BEST DEFENSE AGAINST TERRORISM P. Diddy When Sean Combs lived in Manhattan during the Nineties, he was beset with 99 problems. P. Diddy had a tempestuous romance with J.Lo and a highly publicized feud with Death Row Records, was accused of severely beating Interscope Records executive Steve Stoute, was present during a shooting in a nightclub, and eventually faced charges for illegal possession of a firearm. In 1997, after a period spent mourning the death of colleague Notorious B.I.G., Combs emerged from seclusion with his most successful album, No Way Out. He won a Grammy. And he moved to Miami Beach. Here he led a quiet and unassuming life until the fall of 2001, when, mistaking him for Public Enemy's uniformed, militant, and subsequently banished Professor Griff, South Florida called upon P. Diddy's familiarity with Islamic fundamentalism and knowledge of firearms and kung fu to protect citizens in treacherous times. P. Diddy manifests his protective schemes in many low-key ways. He came out with a line of so-called urban clothing called Sean John, the bagginess of which conceals its true purpose, that of bestowing upon the wearer the ability to don bulletproof under-gear. He shared the secrets of the video-surveillance company he employs to observe his abode with a local doughnut shop franchise. He even organized a team of specially trained penguins. Note to Homeland Security: Sign this guy up.

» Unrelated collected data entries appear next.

(* ===== verification/PeerConnection.v ===== *)
(** * Peer connections: webrtc/pc/peer_connection.{h,cc}

    [ProcessPacket] tells STUN, DTLS, RTCP and RTP apart and drives the ICE
    server, the DTLS transport and the SRTP sessions; [ProcessRtcp] walks a
    compound packet; [SendPli] asks for a key frame.  What [AsyncSend] is
    given is collected in [pc_sent].  OpenSSL, libsrtp and HMAC-SHA1 are
    parameters. *)

From Stdlib Require Import ZArith Lia Bool.
From stdpp Require Import base numbers relations list.
From S2P Require Import Prelude Types StringPiece Buffer Logger InetAddress Crc32 Stun StunPack StunDump Ice.
From S2P Require Import Rtp Rtcp Dtls Srtp Sdp.

(** ** ProcessRtcp *)

(** One sub-packet: only the decoders have an effect that can fail. *)
Definition dispatch_rtcp (packet : StringPiece) (header : CommonHeader) : result unit :=
  if bool_decide (Rtcp.type_ header = SR) then _ ← Sr_Decode packet SrPacket_new; Ret tt
  else if bool_decide (Rtcp.type_ header = RR) then _ ← Rr_Decode packet RrPacket_new; Ret tt
  else if bool_decide (Rtcp.type_ header = SDES) then _ ← Sdes_Decode packet SdesPacket_new; Ret tt
  else if bool_decide (Rtcp.type_ header = PSFB) then
    if bool_decide (Rtcp.count header = PLI) then _ ← Pli_Decode packet PliPsFb_new; Ret tt
    else Ret tt
  else Ret tt.

(** [data] is the distance walked, [len] what is left; [packet] stays. *)
Fixpoint rtcp_loop (fuel : nat) (packet : StringPiece) (data len : Z) : result Z :=
  match fuel with
  | O => OutOfFuel
  | S fuel =>
      if bool_decide (len > 0) then
        is_rtcp ← IsRtcp packet;
        if negb is_rtcp then Ret (-1)
        else
          header ← load_common (sp_mem packet) (ptr_ packet + data);
          let packet_len := (NetworkToHost16 (length_w header) + 1) * 4 in
          if bool_decide (len < packet_len) then Ret (-1)
          else
            _ ← dispatch_rtcp packet header;
            rtcp_loop fuel packet (data + packet_len) (len - packet_len)
      else Ret 0
  end.
Definition ProcessRtcp (packet : StringPiece) : result Z :=
  rtcp_loop (S (Z.to_nat (sp_size packet))) packet 0 (sp_size packet).
(** A connection that ends before it is bound to an address leaves its key
    behind: the key stays in use by a connection that is gone, and from then on
    a request that publishes the same user name, like one that publishes it
    while the connection lives, fails the assertion and ends the server. *)
Theorem unbound_key_leaks {SSL T} (o : OpenSSL SSL) (lib : SrtpLib T) hmac_sha1 ssl local_ice_pwd local_ice_ufrag
    local_sdp demo_file inet_ntop sendto (s : WebRTCServer SSL T) id p key lc req :
  reachable o lib hmac_sha1 ssl local_ice_pwd local_ice_ufrag local_sdp demo_file inet_ntop sendto s →
  peers s !! id = Some p → addr_ (peer_pc p) = InetAddress_default → connections_ s !! key = Some id →
  lc_ok lc → request_fits req → publishes req → publish_key local_ice_ufrag (body_ req) = key →
  let s' := PeerConnectionDelete inet_ntop id s in
  peers s' !! id = None ∧ connections_ s' !! key = Some id ∧
  handle_request local_ice_ufrag local_sdp demo_file lc req s = Fault AssertFailed ∧
  handle_request local_ice_ufrag local_sdp demo_file lc req s' = Fault AssertFailed.
Proof.
  intros Hreach Ep Ha Hkey Hlc Hfit [Hp1 Hp2] Ek s'. pose proof (reachable_srv _ _ _ _ _ _ _ _ _ _ _ Hreach) as Hs.
  assert (Hc : connections_ s' = delete [] (connections_ s) ∧ peers s' = delete id (peers s)).
  { unfold s', PeerConnectionDelete. by rewrite Ep, Ha. }
  destruct Hc as [Hc1 Hc2].
  assert (Hkey' : connections_ s' !! key = Some id).
  { rewrite Hc1, lookup_delete_ne; [done|]. intros <-. by rewrite (si_nil _ _ _ _ Hs) in Hkey. }
  assert (Hf : ∀ s : WebRTCServer SSL T, connections_ s !! key = Some id →
    handle_request local_ice_ufrag local_sdp demo_file lc req s = Fault AssertFailed).
  { intros s0 H0. unfold handle_request. rewrite handle_request_start by done. cbv beta.
    rewrite bool_decide_false by done. rewrite Hp2, publish_eq by (done || apply Hfit). rewrite Ek, bool_decide_false; [done|].
    intros [_ ?]. congruence. }
  split_and!; [rewrite Hc2; apply lookup_delete_eq|done|by apply Hf..].
Qed.

(** ** A concrete server *)

(** A library that refuses every control packet, and a socket that takes
    every message. *)
Definition deaf_lib : SrtpLib unit := {|
  srtp_create _ := Some tt;
  srtp_protect s mem p n := (s, true, mem, n + 4);
  srtp_unprotect s mem p n := (s, bool_decide (4 < n), mem, n - 4);
  srtp_protect_rtcp s mem p n := (s, true, mem, n + 4);
  srtp_unprotect_rtcp s mem p n := (s, false, mem, n);
|}.
Lemma deaf_lib_ok : srtp_ok deaf_lib.
Proof.
  constructor; intros s mem p n s' ok mem' n'; [intros Hp Hn Hl Hb..| |]; cbn;
    intros [= <- <- <- <-]; unfold SRTP_MAX_TRAILER_LEN; split_and?; done || lia.
Qed.
Lemma sample_ssl_fits : bio_fits sample_ssl.
Proof. intros s. by vm_compute. Qed.
Definition any_send (n : nat) : send_result := mk_send 0 0.

Notation sample_step :=
  (srv_step sample_ssl deaf_lib sample_digest 0 [112] [117] [] [] ntop_hex any_send).
Notation sample_reachable :=
  (reachable sample_ssl deaf_lib sample_digest 0 [112] [117] [] [] ntop_hex any_send).

(** "POST /pub HTTP/1.1" with a description for user "x" *)
Definition pub_request : HttpMessage :=
  mk_http (POST ++ [32; 47] ++ PUB ++ [32] ++ HTTP11) [] Sdp.sample.
Definition pub_state : WebRTCServer Z unit :=
  mk_server (<[[117; 58; 120] := 0%nat]> ∅)
    (<[0%nat := mk_peer (PeerConnection_new (published Sdp.sample) InetAddress_default) []]> ∅) 1
    (BufferPool_new kBufferNum) Idle [] [].
Definition pool_of (n : nat) : list BufferPtr := (λ a, mk_bptr a default_buffer) <$> seq 0 n.
Definition waiting_state : WebRTCServer Z unit :=
  with_buffers (pool_of 999) (Receiving (mk_bptr 999 default_buffer)) pub_state.

Lemma pool_of_last n : AllocBuffer (pool_of (S n)) = (pool_of n, Some (mk_bptr n default_buffer)).
Proof.
  unfold AllocBuffer, pool_of. rewrite seq_S, fmap_app. cbn [fmap list_fmap Nat.add].
  by rewrite last_snoc, length_app, Nat.add_sub, take_app_length.
Qed.
Lemma pub_request_fits : request_fits pub_request.
Proof. split; by vm_compute. Qed.
Lemma pub_request_publishes : publishes pub_request ∧ sdp_ok (published (body_ pub_request)).
Proof.
  split; [split|].
  - apply (bool_decide_unpack _). by vm_compute.
  - by vm_compute.
  - exists [55], 7. by split; vm_compute.
Qed.
Lemma sample_reach s : rtc sample_step WebRTCServer_new s → sample_reachable s.
Proof.
  intros. split_and!; [apply sample_ssl_ok|apply sample_ssl_fits|apply deaf_lib_ok|apply sample_digest_ok|done].
Qed.
Lemma pub_state_reachable : rtc sample_step WebRTCServer_new pub_state.
Proof.
  apply rtc_once. apply (srv_request _ _ _ _ _ _ _ _ _ _ _ sample_ctx pub_request
    (set_body (StringPiece_string []) (set_headers (lit CONTENT_LENGTH) (StringPiece_string (decimal 0))
      (set_response_line success_line HttpMessage_new))));
    [exact sample_ctx_ok|exact pub_request_fits|intros _; apply pub_request_publishes|].
  unfold handle_request. rewrite handle_request_start by (apply sample_ctx_ok || apply pub_request_fits). cbv beta.
  destruct pub_request_publishes as [[H1 H2] _]. rewrite bool_decide_false by done. rewrite H2, publish_eq by (apply sample_ctx_ok || apply pub_request_fits).
  rewrite bool_decide_true; [cbn [mbind result_bind]; rewrite log_text_ok by (apply sample_ctx_ok || by vm_compute); reflexivity|]. split; [by vm_compute|done].
Qed.
Lemma waiting_state_reachable : rtc sample_step WebRTCServer_new waiting_state.
Proof.
  eapply rtc_r; [apply pub_state_reachable|]. apply srv_wait; [done|]. unfold receive_begin.
  change (buffers_ pub_state) with (pool_of (S 999)). by rewrite pool_of_last.
Qed.

(** A binding request of user "u:x" from 127.0.0.1:5000, and its arrival. *)
Definition sample_source : InetAddress := InetAddress_port zero_addr6 5000 true false.
Definition sample_attrs : list attr := [mk_attr USERNAME [117; 58; 120] [0]].
Definition sample_stun : list Z := wire_header 1 (zlen (Stun.wire sample_attrs)) (seqZ 1 12) ++ Stun.wire sample_attrs.
Definition arrival (bytes : list Z) : list (attempt datagram) :=
  [mk_attempt (RecvErr EINTR) false; mk_attempt (Recv sample_source bytes) false].

Lemma sample_stun_ok : well_formed sample_stun 1 (seqZ 1 12) sample_attrs.
Proof.
  split_and!; [unfold_u; lia|by vm_compute..|done| |by vm_compute|].
  - apply Forall_singleton. unfold attr_ok. split_and!; [unfold_u; by vm_compute|by vm_compute|bytes_tac|bytes_tac|by vm_compute].
  - intros v. by vm_compute.
Qed.
Lemma sample_bytes : bytes_ok sample_stun ∧ zlen sample_stun <= 1000 ∧ sample_stun ≠ [].
Proof. split_and!; [apply (bool_decide_unpack _); by vm_compute|by vm_compute|by vm_compute]. Qed.

Section arrivals.
Context (bytes : list Z) (Hb : bytes_ok bytes ∧ zlen bytes <= 1000 ∧ bytes ≠ []).

Lemma sample_datagram_ok : datagram_ok deaf_lib (Recv sample_source bytes).
Proof using Hb.
  destruct Hb as (? & ? & _). split_and!; [|done|unfold max_stun; lia|].
  - constructor; [done|apply (bool_decide_unpack _); by vm_compute|by left].
  - intros n packet x x' packet' _. unfold DecryptRtcp, wrap. cbn. by destruct packet.
Qed.
Lemma arrival_ok : Forall (datagram_ok deaf_lib ∘ answer) (arrival bytes).
Proof using Hb. constructor; [done|]. constructor; [apply sample_datagram_ok|done]. Qed.
Lemma arrival_arrives n : arrives deaf_lib (mk_bptr n default_buffer) (arrival bytes) sample_source bytes.
Proof using Hb.
  exists [mk_attempt (RecvErr EINTR) false], (mk_attempt (Recv sample_source bytes) false), [], bytes.
  split_and!; [done|by repeat constructor|done|apply sample_datagram_ok|apply Hb|].
  rewrite ztake_ge; [done|]. change (writable_bytes (bp_buf (mk_bptr n default_buffer))) with 1508. lia.
Qed.
End arrivals.

(** After the request the connection is bound to its source. *)
Lemma bound_state :
  ∃ s b, rtc sample_step WebRTCServer_new s ∧ receiver s = Receiving (mk_bptr 998 default_buffer) ∧
    peers s !! 0%nat = Some (mk_peer (set_addr sample_source (PeerConnection_new (published Sdp.sample) InetAddress_default)) [b]).
Proof.
  destruct (stun_binds_ok sample_ssl deaf_lib sample_digest 0 [112] [117] [] [] ntop_hex any_send waiting_state
    (mk_bptr 999 default_buffer) (arrival sample_stun) sample_source sample_stun 1 (seqZ 1 12) sample_attrs 0
    (mk_peer (PeerConnection_new (published Sdp.sample) InetAddress_default) []))
    as (s & b & E & _ & _ & Hp & _ & Hb & Hr).
  - apply sample_reach, waiting_state_reachable.
  - done.
  - apply arrival_arrives, sample_bytes.
  - apply sample_stun_ok.
  - by vm_compute.
  - by vm_compute.
  - done.
  - exists (with_buffers (pool_of 998) (Receiving (mk_bptr 998 default_buffer)) s), b. split_and!; [|done|].
    + eapply rtc_r; [eapply rtc_r; [apply waiting_state_reachable|]|].
      * eapply srv_datagram; [apply arrival_ok, sample_bytes|exact E].
      * apply srv_wait; [by apply Hr|]. unfold receive_begin. rewrite Hb.
        change (buffers_ waiting_state) with (pool_of (S 998)). by rewrite pool_of_last.
    + cbn [peers with_buffers]. rewrite Hp, lookup_insert_eq. done.
Qed.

BEST DISAPPEARING ACT Alex Penelas Who would've thought I could've vanished so completely. And so quickly! Believe me, it hasn't been easy, which you'd understand if you had spent your entire adult life seeking the public spotlight. It happened so fast I didn't even have time to take an unhurried victory lap to bask in the glow of my many legacies. You know, like my environmental legacy. Remember the sprawling commercial airport I pushed for down in Homestead? Talk about vision. You can't say I wasn't down with spending millions in county resources trying to help some of my biggest supporters get that job done. And didn't I lend a big hand to Mickey Arison so we could preserve the last tract of undeveloped public waterfront land in downtown Miami? You bet I did. My transportation legacy definitely deserved more recognition. Who else could have smoothly funneled hundreds of thousands of dollars into the hands of loyal friends as part of our 1999 "Transit Not Tolls" campaign. Am I bitter that voters rejected the plan? No. It was worth the effort. But I am still steamed that the media claimed the public didn't believe we could be trusted with the money. I'm telling you, all of my damn people got paid. And what about my human-rights legacy? Who else but the mayor was there for little Elian 24/7? People seem to forget that the issue wasn't whether I threatened the president of the United States; the issue was life and liberty in America or living hell in Castro's Cuba. No regrets. And of course there's my political legacy itself -- a staunch Democrat who survived in a sea of Republican Miami Cubans. Don't listen to Al Gore. He's a loser.